--- SOURCE DATA Enclosed Below ---

Definition dispatch0 (f : M loc) (args : loc) : M loc := f.
Definition dispatch1 (f : loc → M loc) (args : loc) : M loc := a <- ZUO_CAR args ;; f a.
Definition dispatch2 (f : loc → loc → M loc) (args : loc) : M loc :=
  a <- ZUO_CAR args ;;
  d <- ZUO_CDR args ;;
  b <- ZUO_CAR d ;;
  f a b.
Definition dispatch3 (f : loc → loc → loc → M loc) (args : loc) : M loc :=
  a <- ZUO_CAR args ;;
  d <- ZUO_CDR args ;;
  b <- ZUO_CAR d ;;
  dd <- ZUO_CDR d ;;
  c <- ZUO_CAR dd ;;
  f a b c.
Definition dispatcha (f : loc → M loc) (args : loc) : M loc := a <- optional_arg args ;; f a.
Definition dispatchb (f : loc → loc → M loc) (args : loc) : M loc :=
  a <- ZUO_CAR args ;;
  d <- ZUO_CDR args ;;
  b <- optional_arg d ;;
  f a b.
Definition dispatchc (f : loc → loc → loc → M loc) (args : loc) : M loc :=
  a <- ZUO_CAR args ;;
  d <- ZUO_CDR args ;;
  b <- ZUO_CAR d ;;
  dd <- ZUO_CDR d ;;
  c <- optional_arg dd ;;
  f a b c.
Definition dispatchC (f : loc → loc → loc → M loc) (args : loc) : M loc :=
  a <- ZUO_CAR args ;;
  u <- zi o_undefined ;;
  args <- ZUO_CDR args ;;
  b <- is_zi o_null args ;;
  if b then f a u u
  else
    b <- ZUO_CAR args ;;
    args <- ZUO_CDR args ;;
    c <- optional_arg args ;;
    f a b c.
Definition dispatchN (f : loc → M loc) (args : loc) : M loc := f args.

(** [dispatcher(proc, args)]; a function called with the wrong number of
    arguments is undefined behaviour. *)
Definition dispatch (d : dispatcher) (f : prim_fun) (args : loc) : M loc :=
  match d, f with
  | dispatch_primitive0, PF0 f => dispatch0 f args
  | dispatch_primitive1, PF1 f => dispatch1 f args
  | dispatch_primitive2, PF2 f => dispatch2 f args
  | dispatch_primitive3, PF3 f => dispatch3 f args
  | dispatch_primitivea, PF1 f => dispatcha f args
  | dispatch_primitiveb, PF2 f => dispatchb f args
  | dispatch_primitivec, PF3 f => dispatchc f args
  | dispatch_primitiveC, PF3 f => dispatchC f args
  | dispatch_primitiveN, PF1 f => dispatchN f args
  | _, _ => ub "call through a function pointer of another type"
  end.

(** ** The table *)

Record prim := Prim {
  p_name : string;
  p_proc : string;
  p_dispatcher : dispatcher;
  p_mask : Z;
  p_fun : prim_fun
}.

(** What the operating system's side provides: the functions of zuo.c on file
    descriptors, files, processes, signals and images, by their names, and the
    contents of a file. *)
Record os_ops := OsOps {
  os0 : string → M loc;
  os1 : string → loc → M loc;
  os2 : string → loc → loc → M loc;
  os3 : string → loc → loc → loc → M loc;
  os_read_file : loc → M loc
}.

Definition zuo_handle_p : loc → M loc := tag_p zuo_handle_tag.

Section table.
Variables (os : os_ops) (fuel : nat).
(* ===== verification/Processes.v ===== *)
(** * Signals, cleanables and processes

    The sections of zuo.c, for Unix, that hold signals back, keep the table of
    what must be cleaned up when the process ends, and start child processes
    and wait for them. *)

From S2P Require Import Prelude Sys Heap Alloc Objects Trie Lists Intern Sort Printer Prims Path Init Files.

Section processes.
Variable os : list syscall → sysret.
Variable fuel : nat.
Abbreviation retry := (retry os fuel).

(** ** Signals *)

Definition INT_MAX : Z := 2 ^ 31 - 1.

Definition signal_suspended : M Z := λ s, Ok (zuo_signal_suspended (s_sys s)) s.
Definition set_signal_suspended (v : Z) : M unit :=
  mod_st (λ s, set_s_sys (set_zuo_signal_suspended v (s_sys s)) s).

Definition zuo_suspend_signal : M loc :=
  n <- signal_suspended ;;
  if n =? INT_MAX then ub "signed overflow" else
  set_signal_suspended (n + 1) ;;;
  (if n =? 0 then sys_call os Sblock ;;; ret tt else ret tt) ;;;
  zi o_void.

Definition zuo_resume_signal : M loc :=
  n <- signal_suspended ;;
  if n =? 0 then zi o_void
  else
    set_signal_suspended (n - 1) ;;;
    (if n - 1 =? 0 then sys_call os Sunblock ;;; ret tt else ret tt) ;;;
    zi o_void.

(** ** Alerts *)

(** on the standard output, [which] = 1; what goes to the error stream is left
    out *)
Definition zuo_print_terminal (which : Z) (str : list Z) : M unit :=
  b <- zuo_is_terminal os which ;;
  if b && (which =? 1) then write_stdout str else ret tt.

Definition zuo_alert_color : M unit :=
  zuo_suspend_signal ;;;
  zuo_print_terminal 1 ([27] ++ bytes_of "[94m").

(** [fflush] writes out what the C library has buffered, which is in the text
    of the standard output from the start. *)
Definition zuo_normal_color (which : Z) : M unit :=
  zuo_print_terminal which ([27] ++ bytes_of "[0m") ;;;
  zuo_resume_signal ;;;
  ret tt.

Definition zuo_alert (objs : loc) : M loc :=
  zuo_alert_color ;;;
  zuo_falert fuel objs ;;;
  write_stdout [10] ;;;
  zuo_normal_color 1 ;;;
  zi o_void.

(** ** Cleanables *)

(** signal must be suspended *)
Definition zuo_register_cleanable (p v : loc) : M unit :=
  id <- handle_id p ;;
  table <- zr o_cleanable_table ;;
  r <- trie_extend trie_fuel table id p v 0 ;;
  set_zr set_o_cleanable_table (fst r).

(** signal must be suspended *)
Definition zuo_unregister_cleanable (p : loc) : M unit :=
  id <- handle_id p ;;
  table <- zr o_cleanable_table ;;
  table <- trie_remove trie_fuel table id 0 ;;
  set_zr set_o_cleanable_table table.

Definition zuo_cleanable_file (path : loc) : M loc :=
  check_path_string (bytes_of "cleanable-file") path ;;;
  p <- zuo_handle 0 zuo_handle_cleanable_status ;;
  zuo_suspend_signal ;;;
  zuo_register_cleanable p path ;;;
  zuo_resume_signal ;;;
  ret p.

Definition is_cleanable (s : zuo_handle_status_t) : bool :=
  match s with zuo_handle_cleanable_status => true | _ => false end.

Definition zuo_cleanable_cancel (p : loc) : M loc :=
  b <- is_handle_with is_cleanable p ;;
  if negb b then zuo_fail_arg (bytes_of "cleanable-cancel") (bytes_of "cleanable handle") p else
  zuo_suspend_signal ;;;
  zuo_unregister_cleanable p ;;;
  zuo_resume_signal ;;;
  zi o_void.

(** [for (l = keys; l != z.o_null; l = _zuo_cdr(l))] *)
Fixpoint for_list (n : nat) (l : loc) (body : loc → M unit) : M unit :=
  match n with
  | O => λ _, Diverge
  | S n' =>
      b <- is_zi o_null l ;;
      if b then ret tt
      else a <- ZUO_CAR l ;; body a ;;; d <- ZUO_CDR l ;; for_list n' d body
  end.

(** close a pipe connected to a process *)
Definition clean_pipe (h : loc) : M unit :=
  fd <- ZUO_HANDLE_RAW h ;;
  table <- zr o_fd_table ;;
  v <- trie_lookup table fd ;;
  b <- is_zi o_true v ;;
  if b then zuo_close os fuel fd else ret tt.

(** wait for a process *)
Definition clean_process (k : loc) : M unit :=
  id <- handle_id k ;;
  table <- zr o_cleanable_table ;;
  v <- trie_lookup table id ;;
  b <- has_tag zuo_handle_tag v ;;
  if b then pid <- ZUO_HANDLE_RAW v ;; retry (Swaitpid pid) ;;; ret tt else ret tt.

(** delete a file *)
Definition clean_file (k : loc) : M unit :=
  id <- handle_id k ;;
  table <- zr o_cleanable_table ;;
  v <- trie_lookup table id ;;
  b <- has_tag zuo_string_tag v ;;
  if b then p <- ZUO_STRING_PTR v ;; sys_call os (Sunlink p) ;;; ret tt else ret tt.

Definition zuo_clean_all (skip_suspend : bool) : M unit :=
  table <- zr o_cleanable_table ;;
  b <- is_zi o_undefined table ;;
  if b then ret tt else
  (if skip_suspend then ret tt else zuo_suspend_signal ;;; ret tt) ;;;
  null <- zi o_null ;;
  keys <- zuo_trie_keys trie_depth table null ;;
  fds <- zr o_fd_table ;;
  open_fds <- zuo_trie_keys trie_depth fds null ;;
  s <- get_st ;;
  for_list (heap_fuel s) open_fds clean_pipe ;;;
  for_list (heap_fuel s) keys clean_process ;;;
  for_list (heap_fuel s) keys clean_file ;;;
  empty <- zi o_empty_hash ;;
  set_zr set_o_cleanable_table empty ;;;
  if skip_suspend then ret tt else zuo_resume_signal ;;; ret tt.

(** The handler of signals, and the last steps of the error functions and of
    [zuo_exit_int]. *)
Definition zuo_signal_received : M unit := zuo_clean_all false ;;; fail (E_exit 1).

(** How a computation ends the process: what it registered is cleaned up first,
    except by [zuo_panic], after [_exit], and when another program has taken
    over. *)
Definition at_exit {A} (c : M A) : M A := λ s,
  match c s with
  | Fail (Eexec _ _ | E_exit _ | Epanic _) _ => c s
  | Fail e s' => (zuo_clean_all false ;;; fail e) s'
  | r => r
  end.

(** ** Arguments of [process] *)

(** the fresh descriptors of a pipe *)
Definition zuo_pipe : M (Z * Z) :=
  r <- retry Spipe ;;
  match r with
  | Sret 0 [a; b] => ret (a, b)
  | _ => zuo_fail (bytes_of "pipe creation failed")
  end.

(** [zuo_string_to_c(obj)] *)
Definition zuo_string_to_c (obj : loc) : M (list Z) :=
  check_string (bytes_of "string->c") obj ;;; ZUO_STRING_PTR obj.

(** [for (l = args; l->tag == zuo_pair_tag; l = _zuo_cdr(l))]: the reversed
    arguments, their number and the options *)
Fixpoint process_args (n : nat) (who : list Z) (l rev_args : loc) (argc : Z) (options : loc) (can_options : bool) :
    M (loc * Z * loc) :=
  match n with
  | O => λ _, Diverge
  | S n' =>
      b <- has_tag zuo_pair_tag l ;;
      if negb b then ret (rev_args, argc, options) else
      a <- ZUO_CAR l ;;
      d <- ZUO_CDR l ;;
      b <- is_zi o_null a ;;
      if b then process_args n' who d rev_args argc options can_options
      else
        p <- has_tag zuo_pair_tag a ;;
        splice <- (if p then t <- zuo_list_p a ;; is_zi o_true t else ret false) ;;
        last <- is_zi o_null d ;;
        if splice then
          null <- zi o_null ;;
          x <- zuo_cons d null ;;
          x <- zuo_cons a x ;;
          x <- zuo_append x ;;
          l <- zuo_cons a x ;;
          d <- ZUO_CDR l ;;
          process_args n' who d rev_args argc options (if last then false else can_options)
        else
          str <- has_tag zuo_string_tag a ;;
          if negb str then
            if can_options && last then
              t <- has_tag zuo_trie_node_tag a ;;
              if t then process_args n' who d rev_args argc a can_options
              else zuo_fail_arg who (bytes_of "string, list, or hash table") a
            else zuo_fail_arg who (bytes_of "string or list") a
          else
            rev_args <- zuo_cons a rev_args ;;
            process_args n' who d rev_args (argc + 1) options can_options
  end.

(** [for (i = argc; i-- > 1; )]: [argv] from index 1 on *)
Fixpoint args_to_c (n : nat) (rev_args : loc) (acc : list (list Z)) : M (list (list Z)) :=
  match n with
  | O => ret acc
  | S n' =>
      a <- ZUO_CAR rev_args ;;
      c <- zuo_string_to_c a ;;
      d <- ZUO_CDR rev_args ;;
      args_to_c n' d (c_str c :: acc)
  end.

(** A standard stream of the child: what the child gets, the end that this
    process keeps, and whether it is a pipe. *)
Definition redirect (who : list Z) (options : loc) (name : string) (std : Z) (status : zuo_handle_status_t → bool)
    (what : list Z) : M (Z * Z * bool * loc) :=
  oo <- zuo_consume_option options name ;;
  let '(opt, options) := oo in
  b <- is_zi o_undefined opt ;;
  if b then ret (std, std, false, options)
  else
    sym <- zuo_symbol (bytes_of "pipe") ;;
    if decide (opt = sym) then
      rw <- zuo_pipe ;;
      let '(r, w) := rw in
      if std =? 0 then ret (r, w, true, options) else ret (w, r, true, options)
    else
      b <- is_handle_with status opt ;;
      if b then fd <- ZUO_HANDLE_RAW opt ;; ret (fd, std, false, options)
      else zuo_fail1w who what opt.

(** a name and a value for the environment, the name without NUL and '=' *)
Definition env_pair_ok (a : loc) : M bool :=
  b <- has_tag zuo_pair_tag a ;;
  if negb b then ret false else
  name <- ZUO_CAR a ;;
  b <- has_tag zuo_string_tag name ;;
  if negb b then ret false else
  s <- ZUO_STRING_PTR name ;;
  if existsb (λ c, (c =? 61) || (c =? 0)) s then ret false else
  val <- ZUO_CDR a ;;
  has_tag zuo_string_tag val.
(* ===== verification/Main.v ===== *)
(** * Starting and embedding the runtime

    [main] and what it calls: the command line, the environment variables that
    configure the process, the path of the executable, the boot image, and the
    functions for programs that embed the runtime.  Unix, with [/proc]; for
    Unix without it, [zuo_self_path_c] is not modelled. *)

From S2P Require Import Prelude Sys Heap Alloc Objects Trie Lists Intern Sort Printer Reader Prims Interp Path Module Shell Sha256 Fasl Init Boot Files Processes FileSystem System.

(** ** Environment variables *)

(** [getenv(name)]: the value in the first entry [name=value] *)
Fixpoint getenv (name : list Z) (environ : list (list Z)) : option (list Z) :=
  match environ with
  | [] => None
  | e :: environ' =>
      if decide (take (S (length name)) e = name ++ [61]) then Some (drop (S (length name)) e)
      else getenv name environ'
  end.

Definition ZUO_LIB_PATH : list Z := bytes_of "lib".

(** [zuo_configure], as far as the new value of [zuo_lib_path]; the others that
    it sets only control messages for debugging. *)
Definition zuo_configure (environ : list (list Z)) (zuo_lib_path : option (list Z)) : option (list Z) :=
  match getenv (bytes_of "ZUO_LIB_PATH") environ with
  | Some s => Some s
  | None => zuo_lib_path
  end.

(** ** The command line *)

(** [None] is the null pointer. *)
Record options := Options {
  boot_image : option (list Z);
  library_path : option (list Z);
  zuo_lib_path : option (list Z);
  zuo_file_logging : option (list Z);
  eval_argument : bool
}.

Definition initial_options : options := Options None None (Some ZUO_LIB_PATH) None false.

Inductive parsed :=
  | Phelp
  | Perror (msg : list Z)
  | Pgo (o : options) (argv : list (list Z)).

Definition expected_path (argv0 : list Z) (flag : string) : parsed :=
  Perror (argv0 ++ bytes_of ": expected a path after " ++ bytes_of flag).

(** [while (argc > 0)] *)
Fixpoint parse_flags (argv0 : list Z) (argv : list (list Z)) (o : options) : parsed :=
  let 'Options boot lib path log ev := o in
  match argv with
  | [] => Pgo o []
  | a :: argv' =>
      if decide (a = bytes_of "-h") then Phelp
      else if decide (a = bytes_of "--help") then Phelp
      else if decide (a = bytes_of "-B" ∨ a = bytes_of "--boot") then
        match argv' with
        | v :: argv'' => parse_flags argv0 argv'' (Options (Some v) lib path log ev)
        | [] => expected_path argv0 "-B"
        end
      else if decide (a = bytes_of "-X" ∨ a = bytes_of "--collects") then
        match argv' with
        | v :: argv'' =>
            match v with
            | [] => parse_flags argv0 argv'' (Options boot lib None log ev)
            | _ => parse_flags argv0 argv'' (Options boot (Some v) path log ev)
            end
        | [] => expected_path argv0 "-X"
        end
      else if decide (a = bytes_of "-M") then
        match argv' with
        | v :: argv'' => parse_flags argv0 argv'' (Options boot lib path (Some v) ev)
        | [] => expected_path argv0 "-M"
        end
      else if decide (a = bytes_of "-c") then parse_flags argv0 argv' (Options boot lib path log true)
      else if decide (a = bytes_of "--") then Pgo o argv'
      else if decide (head a = Some 45) then Perror (argv0 ++ bytes_of ": unrecognized flag: " ++ a)
      else Pgo o argv
  end.

(** The whole command line: the options, the file to load and its arguments *)
Definition parse_command_line (argv0 : list Z) (argv : list (list Z)) :
    parsed + options * option (list Z) * list (list Z) :=
  match parse_flags argv0 argv initial_options with
  | Pgo o (load_file :: args) => inr (o, Some load_file, args)
  | Pgo o [] =>
      if eval_argument o then inl (Perror (argv0 ++ bytes_of ": expected an argument after -c"))
      else inr (o, None, [])
  | p => inl p
  end.

(** a line of the text that [-h] prints *)
Definition line (s : string) : list Z := bytes_of s ++ [10].
Definition quoted (s : string) : list Z := [34] ++ bytes_of s ++ [34].

Definition usage (argv0 : list Z) : list Z :=
  [10] ++ bytes_of "usage: " ++ argv0 ++ line " [<option> ...] [<file-or-dir> <argument> ...]" ++ [10]
  ++ line "If <file-or-dir> is a file, it is used as a module path to load."
  ++ bytes_of "If <file-or-dir> is a directory, " ++ quoted "main.zuo" ++ line " is loded."
  ++ bytes_of "If <file-or-dir> is " ++ quoted "" ++ line ", a module is read from stdin."
  ++ line "But if `-c` is provided, <file-or-dir> is parsed as a module."
  ++ line "The <argument>s are made available via the `system-env` procedure."
  ++ [10] ++ line "Supported <option>s:" ++ [10]
  ++ line "  -B <file>, --boot <file>"
  ++ line "     Load dump from <file> as the initial image"
  ++ line "  -X <dir>, --collects <dir>"
  ++ line "     Use <dir> as the library-collection root, overriding `ZUO_LIB`;"
  ++ bytes_of "     the default is " ++ [34] ++ ZUO_LIB_PATH ++ [34] ++ line " relative to the executable"
  ++ line "  -M <file>"
  ++ line "     Log the path of each opened file to <file>"
  ++ line "  -c"
  ++ line "     Use <file-or-dir> as module text, instead of the name of"
  ++ line "     a file or directory"
  ++ line "  --"
  ++ line "     No argument following this switch is used as a switch"
  ++ line "  -h, --help"
  ++ line "     Show this information and exit, ignoring other options"
  ++ [10]
  ++ line "If an <option> switch is provided multiple times, the last"
  ++ line "instance takes precedence."
  ++ [10].

Section main.
Variables (os : list syscall → sysret) (fuel steps : nat) (posix_c_source : bool) (g : garbage).
Variables (cwd : list Z) (environ : list (list Z)).

(** ** The path of the executable *)

(** [while (1)], with a buffer of [blen] bytes *)
Fixpoint self_path_loop (n : nat) (blen : Z) : M (list Z) :=
  match n with
  | O => λ _, Diverge
  | S n' =>
      r <- sys_call os (Sreadlink (bytes_of "/proc/self/exe") (blen - 1)) ;;
      match r with
      | Serrno _ => zuo_fail (bytes_of "failed to get self")
      | Sret len out =>
          if len =? blen - 1 then self_path_loop n' (blen * 2)
          else if len <? 0 then zuo_fail (bytes_of "failed to get self")
          else ret (take (Z.to_nat len) out)
      end
  end.

Definition zuo_self_path_c : M (list Z) := self_path_loop fuel 256.

Definition zuo_self_path : M loc := s <- zuo_self_path_c ;; zuo_string s.

(** ** Signals, primitives and the image *)

Definition SIGINT : Z := 2.

Definition zuo_init_signal_handler : M unit := sys_call os (Ssigaction SIGINT true) ;;; ret tt.

(** The table of primitives, which only [zuo_dump_image_and_exit] needs, is
    made before any program runs: it is given to the primitives as [table]. *)
Definition unix_primitives (table : list registered) : os_ops := unix_ops os fuel true posix_c_source table.

(** [zuo_primitive_init] from its start *)
Definition primitive_init (will_load_image : bool) : M (list registered) :=
  zuo_init_signal_handler ;;;
  zuo_primitive_init (unix_primitives []) fuel will_load_image.

Definition image_init (table : list registered) (boot_image : option (list Z)) : M unit :=
  match boot_image with
  | Some path =>
      p <- zuo_string path ;;
      options <- zuo_trie_node ;;
      in_ <- zuo_fd_open_input_handle os fuel p options ;;
      dump <- zuo_drain os fuel in_ (-1) ;;
      zuo_close_handle os fuel in_ ;;;
      b <- ZUO_STRING_PTR dump ;;
      zuo_fasl_restore table g b ;;;
      zuo_sync_in_case_of_fail
  | None => zuo_image_init
  end.

(** ** [main] *)

(** the library path, or [#f] *)
Definition main_lib_path (o : options) (exe_path : loc) : M loc :=
  match library_path o with
  | Some p => s <- zuo_string p ;; zuo_path_to_complete_path cwd s
  | None =>
      match zuo_lib_path o with
      | Some p =>
          lib_path <- zuo_string p ;;
          r <- zuo_relative_path_p lib_path ;;
          b <- is_zi o_true r ;;
          if b then
            parts <- zuo_split_path exe_path ;;
            base <- ZUO_CAR parts ;;
            zuo_build_path2 base lib_path
          else ret lib_path
      | None => zi o_false
      end
  end.

(** the file to load and the module path for it *)
Definition main_load_path (argv0 : list Z) (eval_argument : bool) (load_file : option (list Z)) : M (list Z * loc) :=
  t <- zi o_true ;;
  match load_file with
  | None =>
      let load_file := bytes_of "main.zuo" in
      load_path <- zuo_string load_file ;;
      st <- zuo_stat os posix_c_source load_path t t ;;
      b <- is_zi o_false st ;;
      if b then zuo_fail (argv0 ++ bytes_of ": no file specified, and no " ++ quoted "main.zuo" ++ bytes_of " found")
      else ret (load_file, load_path)
  | Some load_file =>
      if eval_argument then p <- zuo_string (bytes_of "argument") ;; ret (load_file, p)
      else if decide (load_file = []) then p <- zuo_string (bytes_of "stdin") ;; ret (load_file, p)
      else
        load_path <- zuo_string load_file ;;
        load_path <- zuo_normalize_input_path load_path ;;
        st <- zuo_stat os posix_c_source load_path t t ;;
        none <- is_zi o_false st ;;
        dir <- (if none then ret false
                else
                  sym <- zuo_symbol (bytes_of "type") ;;
                  ty <- zuo_trie_lookup st sym ;;
                  d <- zuo_symbol (bytes_of "dir") ;;
                  ret (bool_decide (ty = d))) ;;
        if negb dir then ret (load_file, load_path)
        else
          m <- zuo_string (bytes_of "main.zuo") ;;
          if decide (load_file = bytes_of ".") then ret (load_file, m)
          else p <- zuo_build_path2 load_path m ;; ret (load_file, p)
  end.

(** loading the module *)
Definition main_module (table : list registered) (eval_argument : bool) (load_file : list Z) (load_path : loc) : M loc :=
  let call := call_primitive (unix_primitives table) fuel in
  if eval_argument then
    input <- zuo_string load_file ;; zuo_eval_module call steps fuel load_path input
  else if decide (load_file = []) then
    stdin <- zuo_symbol (bytes_of "stdin") ;;
    empty <- zi o_empty_hash ;;
    in_ <- zuo_fd_open_input_handle os fuel stdin empty ;;
    input <- zuo_drain os fuel in_ (-1) ;;
    zuo_eval_module call steps fuel load_path input
  else zuo_module_to_hash call steps fuel load_path.

(** running the procedure [main] of the submodules, if there is one *)
Definition main_submodule (table : list registered) (mod_ht : loc) : M unit :=
  sym <- zuo_symbol (bytes_of "submodules") ;;
  submods <- zuo_trie_lookup mod_ht sym ;;
  b <- has_tag zuo_trie_node_tag submods ;;
  if negb b then ret tt
  else
    sym <- zuo_symbol (bytes_of "main") ;;
    main_proc <- zuo_trie_lookup submods sym ;;
    none <- is_zi o_undefined main_proc ;;
    if none then ret tt
    else
      p <- zuo_procedure_p main_proc ;;
      t <- is_zi o_true p ;;
      (if negb t then zuo_fail1 (bytes_of "main is not a procedure") main_proc else ret tt) ;;;
      null <- zi o_null ;;
      e <- zuo_cons main_proc null ;;
      zuo_kernel_eval (call_primitive (unix_primitives table) fuel) steps fuel e ;;;
      ret tt.

(** An error of the command line is printed before the empty message of
    [zuo_fail]. *)
Definition zuo_main (argv0 : list Z) (argv : list (list Z)) : M unit :=
  match parse_command_line argv0 argv with
  | inl Phelp => write_stdout (usage argv0) ;;; fail (Eexit 0)
  | inl (Perror msg) => zuo_fail msg
  | inl (Pgo _ _) => ub "not a result of parse_command_line"
  | inr (o, load_file, args) =>
      table <- primitive_init (bool_decide (is_Some (boot_image o))) ;;
      let 'Options boot lib path log ev := o in
      let o := Options boot lib (zuo_configure environ path) log ev in
      image_init table boot ;;;
      exe_path <- zuo_self_path ;;
      lib_path <- main_lib_path o exe_path ;;
      fp <- main_load_path argv0 ev load_file ;;
      let '(load_file, load_path) := fp in
      env <- zuo_make_runtime_env exe_path load_file args ;;
      zuo_runtime_init cwd environ lib_path env ;;;
      mod_ht <- main_module table ev load_file load_path ;;
      main_submodule table mod_ht ;;;
      zuo_exit_int 0
  end.

(** The first two steps of a program that embeds the runtime *)
Definition zuo_ext_primitive_init : M (list registered) := primitive_init false.
Definition zuo_ext_image_init (table : list registered) (boot_image : option (list Z)) : M unit := image_init table boot_image.

(** The process from its start: what was registered is cleaned up at the end. *)
Definition main (argv0 : list Z) (argv : list (list Z)) : M unit := at_exit os fuel (zuo_main argv0 argv).
End main.

(** ** Embedding *)

Section embedded.
Variables (fuel steps : nat) (call_primitive : dispatcher → string → loc → M loc).

(** [ZUO_TOP_ENV_SET_PRIMITIVEN(name, proc, arity_mask)] of a function of the
    embedding program *)
Definition zuo_ext_add_primitive (table : list registered) (proc : string) (arity_mask : Z) (name : list Z) :
    M (list registered) :=
  sym <- zuo_symbol name ;;
  table <- zuo_register_primitive table (Registered dispatch_primitiveN proc arity_mask) ;;
  p <- zuo_new (Oprimitive dispatch_primitiveN proc arity_mask sym) sizeof_primitive ;;
  env <- zi o_top_env ;;
  zuo_trie_set env sym p ;;;
  ret table.

Definition zuo_ext_false : M loc := zi o_false.
Definition zuo_ext_true : M loc := zi o_true.
Definition zuo_ext_null : M loc := zi o_null.
Definition zuo_ext_void : M loc := zi o_void.
Definition zuo_ext_eof : M loc := zi o_eof.
Definition zuo_ext_empty_hash : M loc := zi o_empty_hash.
Definition zuo_ext_integer (i : Z) : M loc := zuo_integer i.
Definition zuo_ext_integer_value (v : loc) : M Z := ZUO_INT_I v.
Definition zuo_ext_cons (car cdr : loc) : M loc := zuo_cons car cdr.
Definition zuo_ext_car (obj : loc) : M loc := ZUO_CAR obj.
Definition zuo_ext_cdr (obj : loc) : M loc := ZUO_CDR obj.
Definition zuo_ext_string (str : list Z) : M loc := zuo_sized_string str.
Definition zuo_ext_string_length (str : loc) : M Z := ZUO_STRING_LEN str.
Definition zuo_ext_string_ptr (str : loc) : M (list Z) := ZUO_STRING_PTR str.
Definition zuo_ext_symbol (str : list Z) : M loc := zuo_symbol str.
Definition zuo_ext_hash_ref (ht key fail : loc) : M loc := zuo_hash_ref ht key fail.
Definition zuo_ext_hash_set (ht key val : loc) : M loc := zuo_hash_set ht key val.
Definition zuo_ext_kernel_env : M loc := zi o_top_env.

(** [for (l = zuo_cons(proc, args); l != z.o_null; l = _zuo_cdr(l))]: the
    elements of [l] in front of [quoted], each quoted, the last one first *)
Fixpoint quote_all (n : nat) (quote l quoted : loc) : M loc :=
  match n with
  | O => λ _, Diverge
  | S n' =>
      b <- is_zi o_null l ;;
      if b then ret quoted
      else
        a <- ZUO_CAR l ;;
        null <- zi o_null ;;
        e <- zuo_cons a null ;;
        e <- zuo_cons quote e ;;
        quoted <- zuo_cons e quoted ;;
        d <- ZUO_CDR l ;;
        quote_all n' quote d quoted
  end.

(** Primitives are called at once, so without a collection. *)
Definition zuo_ext_apply (proc args : loc) : M loc :=
  o <- get proc ;;
  match o with
  | Oprimitive d f _ _ => call_primitive d f args
  | _ =>
      quote <- zuo_symbol (bytes_of "quote") ;;
      l <- zuo_cons proc args ;;
      s <- get_st ;;
      null <- zi o_null ;;
      quoted <- quote_all (heap_fuel s) quote l null ;;
      e <- zuo_reverse quoted ;;
      zuo_kernel_eval call_primitive steps fuel e
  end.

Definition zuo_ext_runtime_init (cwd : list Z) (environ : list (list Z)) (lib_path runtime_env : loc) : M unit :=
  zuo_runtime_init cwd environ lib_path runtime_env.

Definition zuo_ext_eval_module (as_module_path : loc) (content : list Z) : M loc :=
  input <- zuo_sized_string content ;;
  zuo_eval_module call_primitive steps fuel as_module_path input.

Definition zuo_ext_stash_push (v : loc) : M unit := stash_push v.
Definition zuo_ext_stash_pop : M loc := stash_pop.
End embedded.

--- End of Enclosed SOURCE DATA ---

## PROBLEM:
Please give an exact copy of the lines above, beginning with the line containing "(** ** Signals, primitives and the image *)" and running through the line containing "made before any", and of no other lines.

## RESULT OF THE EXERCISE:
(** ** Signals, primitives and the image *)

Definition SIGINT : Z := 2.

Definition zuo_init_signal_handler : M unit := sys_call os (Ssigaction SIGINT true) ;;; ret tt.

(** The table of primitives, which only [zuo_dump_image_and_exit] needs, is
    made before any program runs: it is given to the primitives as [table]. *)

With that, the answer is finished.